Thirty years after the Marche des Beurs, France’s picture is grim. There is another Socialist president in office, François Hollande, and his austerity policy has been fueling a dramatic increase in unemployment and, although other elements factor in, an unprecedented level of popular support for the Front National and its ideas. According to recent polls, 70 percent of the population thinks that “there are too many immigrants in France”; as the welfare-state safety net shrinks, its benefits should only be provided to those “entitled” to it, they say.

France used to have “problems” with immigration; now it has a “cultural crisis” with its inherent diversity. The stigmatizing rhetoric of the FN, at an all-time high, has permeated the entire political spectrum, and in the footsteps of former law-and-order President Nicolas Sarkozy, the current minister of the interior, Manuel Valls, demonizes the Roma (migrants from Romania) and fills his speech with nativist tropes and references to “those who do not want to assimilate.” Last month Christiane Taubira, the minister of justice, who happens to be a black woman, was the victim of gross racist depictions, an embarrassment for the entire nation.

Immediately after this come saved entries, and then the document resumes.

Section lookup.
Context (self_ target : ID).
(** The nodes that can occur in answers. *)
Context (U : gset ID).
Definition known (n : node) : Prop := is_ID (nID n) /\ nID n ∈ U.

Inductive step : cfg -> cfg -> Prop :=
  | l_start it_ fl hist found_ closest_ it' started :
      Forall known closest_ -> startQueries it_ closest_ = (true, it', started) ->
      step (mk_cfg Start it_ fl hist found_) (mk_cfg Waiting it' (fl ++ started) (hist ++ started) found_)
  | l_done it_ fl hist found_ closest_ it' started :
      startQueries it_ closest_ = (false, it', started) ->
      step (mk_cfg Start it_ fl hist found_) (mk_cfg Done it' (fl ++ started) (hist ++ started) found_)
  | l_reply it_ fl hist found_ r rest :
      replyCh it_ = r :: rest ->
      step (mk_cfg Waiting it_ fl hist found_)
        (mk_cfg Start (receive target it_ r) fl hist (found_ ++ new_nodes r (seen it_)))
  | l_cancel it_ fl hist found_ : step (mk_cfg Waiting it_ fl hist found_) (mk_cfg Draining it_ fl hist found_)
  | l_drain it_ fl hist found_ r rest :
      0 < queries it_ -> replyCh it_ = r :: rest ->
      step (mk_cfg Draining it_ fl hist found_) (mk_cfg Draining (drain it_) fl hist found_)
  | l_drained it_ fl hist found_ :
      queries it_ <= 0 -> step (mk_cfg Draining it_ fl hist found_) (mk_cfg Start (drained it_) fl hist found_)
  | l_answer p it_ fl1 n fl2 hist found_ r :
      Forall (fun o => match o with Some m => known m | None => True end) r ->
      len (replyCh it_) < alpha ->
      step (mk_cfg p it_ (fl1 ++ n :: fl2) hist found_) (mk_cfg p (answer it_ r) (fl1 ++ fl2) hist found_).

(** ** Invariant *)
Lemma ask_spec l a q a' q' started :
  ask l a q = (a', q', started) -> q <= alpha ->
  q' = q + len started /\ q' <= alpha /\ a' = a ∪ list_to_set (ids started)
  /\ NoDup (ids started) /\ (forall id, id ∈ ids started -> id ∉ a) /\ started `sublist_of` l
  /\ (q' < alpha -> forall n, n ∈ l -> nID n ∈ a').
Proof.
  revert a q a' q' started. induction l as [|n l IH]; intros a q a' q' started; cbn [ask].
  { intros [= <- <- <-] Hq.
    split_and!; [rewrite len_nil; lia|done|clear; set_solver|apply NoDup_nil_2|by intros ? ?%elem_of_nil|done|by intros _ ? ?%elem_of_nil]. }
  destruct (Z.ltb_spec q alpha) as [Hlt|Hge].
  2: { intros [= <- <- <-] Hq.
       split_and!; [rewrite len_nil; lia|done|clear; set_solver|apply NoDup_nil_2|by intros ? ?%elem_of_nil|apply sublist_nil_l|lia]. }
  case_decide as Hn.
  - intros E Hq. destruct (IH _ _ _ _ _ E Hq) as (-> & H2 & -> & H4 & H5 & H6 & H7).
    split_and!; try done; [by apply sublist_cons|]. intros Hal m [->|Hm]%elem_of_cons; [clear -Hn; set_solver|auto].
  - destruct (ask l ({[nID n]} ∪ a) (q + 1)) as [[a1 q1] st1] eqn:E. intros [= <- <- <-] Hq.
    destruct (IH _ _ _ _ _ E ltac:(lia)) as (-> & H2 & -> & H4 & H5 & H6 & H7). split_and!.
    + rewrite len_cons. lia.
    + done.
    + simpl. clear. set_solver.
    + simpl. constructor; [|done]. intros Hin. specialize (H5 _ Hin). clear -H5. set_solver.
    + intros id [->|Hid]%elem_of_cons; [done|]. specialize (H5 _ Hid). clear -H5. set_solver.
    + by apply sublist_skip.
    + intros Hal m [->|Hm]%elem_of_cons; [clear; set_solver|auto].
Qed.
Lemma new_nodes_spec nodes s :
  Forall (fun o => match o with Some m => known m | None => True end) nodes ->
  NoDup (ids (new_nodes nodes s)) /\ (forall id, id ∈ ids (new_nodes nodes s) -> id ∉ s) /\ Forall known (new_nodes nodes s).
Proof.
  intros Hk. revert s. induction Hk as [|[n|] nodes Hn _ IH]; intros s; cbn [new_nodes]; [|..|apply IH].
  - split_and!; [apply NoDup_nil_2|set_solver|constructor].
  - case_decide as Hs; [apply IH|]. destruct (IH ({[nID n]} ∪ s)) as (H1 & H2 & H3). split_and!.
    + simpl. constructor; [|done]. intros Hin. specialize (H2 _ Hin). set_solver.
    + intros id [->|Hid]%elem_of_cons; [done|]. specialize (H2 _ Hid). set_solver.
    + by constructor.
Qed.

More than ever, France needs a civil rights movement, rooted in the 1983 march. It is urgent—because of the fierce urgency of now.

Sylvie Laurent is a French cultural historian and assistant professor of American studies at Sciences-Po in Paris. She is also a fellow at Harvard’s Hutchins Center for African and African American Research. She specializes in African-American history and culture, race and class issues and representations of poverty.